The Independent review of gross negligence manslaughter and culpable homicide, published today (6 June), encouraged the GMC to ‘acknowledge that its relationship with the medical profession has been severely damaged’ by how it dealt with the case.

The review was commissioned by the GMC in 2018 following the death of six-year-old Jack Adcock in 2011 and the conviction for gross negligence manslaughter and subsequent striking off of senior trainee paediatrician Dr Hadiza Bawa-Garba.

According to the review, many doctors have ‘lost confidence’ in the GMC which – despite the Medical Practitioners Tribunal Service’s decision not to struck Dr Bawa-Garba off the medical register in June 2017 – appealed against that decision in the High Court in January 2018 and had the doctor removed from the profession.

GMC chief executive Charlie Massey said: ‘One thing this report and its recommendations make clear is that a just culture requires a lot more than the actions of a single regulator.’

He added: ‘The report highlights the new evidence that the public are acutely aware of the pressures facing UK heath systems, and that this can affect their confidence in the care doctors are able to provide.

‘This reinforces why we must all do what we can to make sure doctors are training and working in safe environments, for the benefit of patients, and why the GMC must work with the system to effect change.’

‘Consternation and outrage’

In his foreword of the review, its chair Leslie Hamilton said: ‘The decision of the GMC to seek this doctor’s erasure from the medical register following her criminal conviction caused consternation and outrage across large sections of the medical profession in the United Kingdom and overseas.

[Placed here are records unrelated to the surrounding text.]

(* ===== verification/Ip4In.v ===== *)
(** * Receiving IPv4 packets (lwip/src/core/ipv4/ip4.c)

    [ip4_input] runs on the state of the reassembly (Ip4Frag.v), whose
    surroundings are the state of the stack (Ip4Out.v).  [tcp_input] and the
    [recv] callbacks are section variables; IP_FORWARD, which opt.h turns off,
    and IP_FORWARD_ALLOW_TX_ON_RX_NETIF are variables too.  Configuration of
    opt.h: LWIP_RAW, LWIP_IGMP, LWIP_DHCP, LWIP_AUTOIP and LWIP_NETIF_LOOPBACK
    are 0, IP_REASSEMBLY and IP_OPTIONS_ALLOWED are 1. *)

From Stdlib Require Import ZArith List Lia Bool Permutation.
From S2P Require Import Prelude Def Chksum Ip4Addr Mem PbufMem Pbuf Ip4Frag UdpPcb Ip4Out Icmp Udp.
Import ListNotations.
Open Scope Z_scope.
Open Scope c_scope.

Definition IP_DF := 0x4000.
Definition IP_LOOPBACKNET := 127.
Definition IP_CLASSA_NET := 0xff000000.
Definition IP_CLASSA_NSHIFT := 24.
Definition IP_CLASSA (a : Z) : bool := a .& 0x80000000 =? 0.
Definition IP_MULTICAST (a : Z) : bool := a .& 0xf0000000 =? 0xe0000000.
Definition IP_EXPERIMENTAL (a : Z) : bool := a .& 0xf0000000 =? 0xf0000000.
Definition IPH_V (h : list Z) : Z := nth 0 h 0 >> 4.
Definition IPH_PROTO (h : list Z) : Z := nth 9 h 0.

Section Ip4In.
Context {PMem : PbufMemory} {W : World}.
#[export] Instance stack_surroundings : Surroundings := { Env := net }.

Variable NOASSERT : bool.
Variable IPFRAG_FREE : Z.
Variable other_free : Z -> Z -> PB unit.
Variable tcpip_callback_ok : pst -> bool.
Variables IP_FORWARD ALLOW_TX_ON_RX_NETIF : bool.
Variable netif_output : Z -> Z -> Z -> NM err_t.
Variable recv_callback : Z -> Z -> Z -> Z -> Z -> Z -> NM unit.
Variable tcp_input : Z -> Z -> NM unit.

Abbreviation free := (Ip4Out.free NOASSERT IPFRAG_FREE other_free).
Abbreviation icmp_time_exceeded := (icmp_time_exceeded NOASSERT IPFRAG_FREE other_free tcpip_callback_ok netif_output).
Abbreviation icmp_dest_unreach := (icmp_dest_unreach NOASSERT IPFRAG_FREE other_free tcpip_callback_ok netif_output).
Abbreviation icmp_input := (icmp_input NOASSERT IPFRAG_FREE other_free tcpip_callback_ok netif_output).
Abbreviation udp_input := (udp_input NOASSERT IPFRAG_FREE other_free tcpip_callback_ok netif_output recv_callback).
Abbreviation ip4_frag := (ip4_frag NOASSERT IPFRAG_FREE other_free tcpip_callback_ok netif_output).

(** ** Forwarding *)

Definition ip4_canforward (p : Z) : NM bool :=
  do g <- onet ip_data;
  let addr := lwip_htonl g.(current_iphdr_dest) in
  do b <- pbuf_at p;
  ret (if negb (b.(flags) .& PBUF_FLAG_LLBCAST =? 0) then false
       else if negb (b.(flags) .& PBUF_FLAG_LLMCAST =? 0) && negb (IP_MULTICAST addr) then false
       else if IP_EXPERIMENTAL addr then false
       else if IP_CLASSA addr then
         let net := addr .& IP_CLASSA_NET in
         negb ((net =? 0) || (net =? u32 (IP_LOOPBACKNET << IP_CLASSA_NSHIFT)))
       else true).

(** The interface is chosen: TTL, checksum, sending. *)
Definition forward_to (p iphdr n : Z) : NM unit :=
  do ttl <- load8 (iphdr + 8);
  store (iphdr + 8) [u8 (ttl - 1)] ;;
  do ttl <- load8 (iphdr + 8);
  if ttl =? 0 then
    do proto <- load8 (iphdr + 9);
    (when negb (proto =? IP_PROTO_ICMP) then icmp_time_exceeded p ICMP_TE_TTL)
  else
  do c <- load16 (iphdr + 10);
  (if c >=? PP_HTONS (0xffff - 0x100) then store (iphdr + 10) (put16 (u16 (c + PP_HTONS 0x100 + 1)))
   else store (iphdr + 10) (put16 (u16 (c + PP_HTONS 0x100)))) ;;
  IP_STATS inc_fw ;;
  IP_STATS inc_xmit ;;
  do nf <- netif_at n;
  do b <- pbuf_at p;
  do g <- onet ip_data;
  if negb (nf.(if_mtu) =? 0) && (b.(tot_len) >? nf.(if_mtu)) then
    do off <- load16 (iphdr + 6);
    if off .& PP_HTONS IP_DF =? 0 then ip4_frag p n g.(current_iphdr_dest) ;; ret tt
    else icmp_dest_unreach p ICMP_DUR_FRAG
  else netif_output n p g.(current_iphdr_dest) ;; ret tt.

Definition ip4_forward (p iphdr inp : Z) : NM unit :=
  do ok <- ip4_canforward p;
  if negb ok then ret tt else
  do g <- onet ip_data;
  if ip4_addr_islinklocal g.(current_iphdr_dest) then ret tt else
  do n <- ip4_route g.(current_iphdr_dest);
  if n =? 0 then ret tt
  else if negb ALLOW_TX_ON_RX_NETIF && (n =? inp) then ret tt
  else forward_to p iphdr n.

(** ** Input *)

(** Does a packet for [dest] belong to the interface? *)
Definition accepts (dest : Z) (nf : netif) : bool :=
  netif_is_up nf && negb (ip4_addr_isany_val (netif_ip4_addr nf)) &&
  ((dest =? netif_ip4_addr nf) || negb (ip4_addr_isbroadcast_u32 dest nf.(if4) =? 0)).

(** The interface the packet is for, 0 if it is not for this host: the one it
    came in through is tried first. *)
Definition input_netif (e : net) (dest inp : Z) : Z :=
  if ip4_addr_ismulticast dest then
    let nf := e.(netif_tab) inp in
    if netif_is_up nf && negb (ip4_addr_isany_val (netif_ip4_addr nf)) then inp else 0
  else
    match find (fun n => accepts dest (e.(netif_tab) n)) (inp :: unlink inp e.(netif_list)) with
    | Some n => n
    | None => 0
    end.

(** An operation of the stack, from the reassembly's point of view. *)
Definition stack {A} (m : NM A) : M (pst * Env) A := fun s =>
  match m (mkNst (fst s) (snd s)) with
  | Ok (a, s') => Ok (a, (s'.(pk), s'.(nt)))
  | Halt => Halt
  | Hang => Hang
  end.
Definition nm {A} (m : NM A) : RM A := outside (stack m).

Definition reass (p : Z) : RM Z :=
  ip4_reass NOASSERT (custom_free_function NOASSERT IPFRAG_FREE other_free) (fun p => stack (icmp_time_exceeded p ICMP_TE_FRAG)) p.

(** The packet to the layer above; [n] is the interface it is for. *)
Definition pass_up (p iphdr iphdr_hlen n inp : Z) : NM unit :=
  do v <- load8 iphdr;
  mnet (fun e => e <| ip_data := (e.(ip_data)) <| current_netif := n |> <| current_input_netif := inp |>
    <| current_ip4_header := iphdr |> <| current_ip_header_tot_len := (v .& 0x0f) * 4 |> |>) ;;
  pb (pbuf_header NOASSERT p (- iphdr_hlen)) ;;
  do proto <- load8 (iphdr + 9);
  (if proto =? IP_PROTO_UDP then udp_input p inp
   else if proto =? IP_PROTO_TCP then tcp_input p inp
   else if proto =? IP_PROTO_ICMP then icmp_input p inp
   else
     do g <- onet ip_data;
     do nf <- netif_at n;
     (when (ip4_addr_isbroadcast_u32 g.(current_iphdr_dest) nf.(if4) =? 0) && negb (ip4_addr_ismulticast g.(current_iphdr_dest)) then
       (pb (pbuf_header_force NOASSERT p iphdr_hlen) ;;
        pb (upds p (fun b => b <| payload := iphdr |>)) ;;
        icmp_dest_unreach p ICMP_DUR_PROTO)) ;;
     free p ;;
     IP_STATS inc_proterr ;;
     IP_STATS inc_drop) ;;
  mnet (fun e => e <| ip_data := mkGlobals 0 0 0 0 IPADDR_ANY IPADDR_ANY |>).

(** The header is valid, the addresses are copied. *)
Definition input_checked (p iphdr iphdr_hlen inp : Z) : RM err_t :=
  do e <- nm (onet (fun e => e));
  let dest := e.(ip_data).(current_iphdr_dest) in
  let src := e.(ip_data).(current_iphdr_src) in
  let n := input_netif e dest inp in
  if negb (ip4_addr_isbroadcast_u32 src (e.(netif_tab) inp).(if4) =? 0) || ip4_addr_ismulticast src then
    nm (free p) ;; nm (IP_STATS inc_drop) ;; ret ERR_OK
  else if n =? 0 then
    nm (when IP_FORWARD && (ip4_addr_isbroadcast_u32 dest (e.(netif_tab) inp).(if4) =? 0) then ip4_forward p iphdr inp) ;;
    nm (free p) ;; ret ERR_OK
  else
    do off <- nm (load16 (iphdr + 6));
    if negb (off .& PP_HTONS (IP_OFFMASK .| IP_MF) =? 0) then
      do p <- reass p;
      if p =? 0 then ret ERR_OK else
      do iphdr <- payload_of p;
      nm (pass_up p iphdr iphdr_hlen n inp) ;; ret ERR_OK
    else nm (pass_up p iphdr iphdr_hlen n inp) ;; ret ERR_OK.

Definition ip4_input (p inp : Z) : RM err_t :=
  nm (IP_STATS inc_recv) ;;
  do iphdr <- payload_of p;
  do h <- Ip4Frag.load iphdr IP_HLEN;
  if negb (IPH_V h =? 4) then
    nm (free p) ;; nm (IP_STATS inc_err) ;; nm (IP_STATS inc_drop) ;; ret ERR_OK
  else
  let iphdr_hlen := IPH_HL h * 4 in
  let iphdr_len := lwip_htons (IPH_LEN h) in
  do b <- nm (pbuf_at p);
  (when iphdr_len <? b.(tot_len) then
     nm (pb (pbuf_realloc NOASSERT (custom_free_function NOASSERT IPFRAG_FREE other_free) loop_fuel p iphdr_len))) ;;
  do b <- nm (pbuf_at p);
  if (iphdr_hlen >? b.(len)) || (iphdr_len >? b.(tot_len)) || (iphdr_hlen <? IP_HLEN) then
    nm (free p) ;; nm (IP_STATS inc_lenerr) ;; nm (IP_STATS inc_drop) ;; ret ERR_OK
  else
  do hb <- Ip4Frag.load iphdr iphdr_hlen;
  if negb (inet_chksum iphdr hb =? 0) then
    nm (free p) ;; nm (IP_STATS inc_chkerr) ;; nm (IP_STATS inc_drop) ;; ret ERR_OK
  else
  nm (mnet (fun e => e <| ip_data := (e.(ip_data)) <| current_iphdr_dest := iph_dest h |> <| current_iphdr_src := iph_src h |> |>)) ;;
  input_checked p iphdr iphdr_hlen inp.
End Ip4In.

‘Some described it as a “toxic fear”. Many questioned why an individual trainee working under pressure should carry the blame for what they considered to be wider systemic failings within her working environment.’

Key recommendations

The review put forward a series of recommendations for the GMC, the Government and other healthcare organisations to consider.

These include:

  • Reducing the GMC’s timescales for progressing fitness-to-practise cases to medical practitioner tribunals and removing the regulator’s right to appeal Medical Practitioners Tribunal Service decisions, which was also suggested in the Williams review last year.
  • A call on the GMC and other healthcare sector organisations to demonstrate commitment to equality, diversity and inclusion after it found that certain doctors felt ‘particularly at risk’ of investigation, including BAME doctors.
  • A need to ensure doctors’ reflections were legally protected and called on the Government to consider this change in law.
  • That local healthcare service provider investigations should be more consistent across England and Wales in particular.

A Department of Health and Social Care spokesperson said: ‘We welcome Leslie Hamilton’s review and as part of our NHS long-term plan we are working to support a just, learning culture that will improve patient safety and better support healthcare professionals, patients and their families.

‘We consulted on proposals to reform the legislative framework of professional regulators and are considering which reforms should be taken forward.’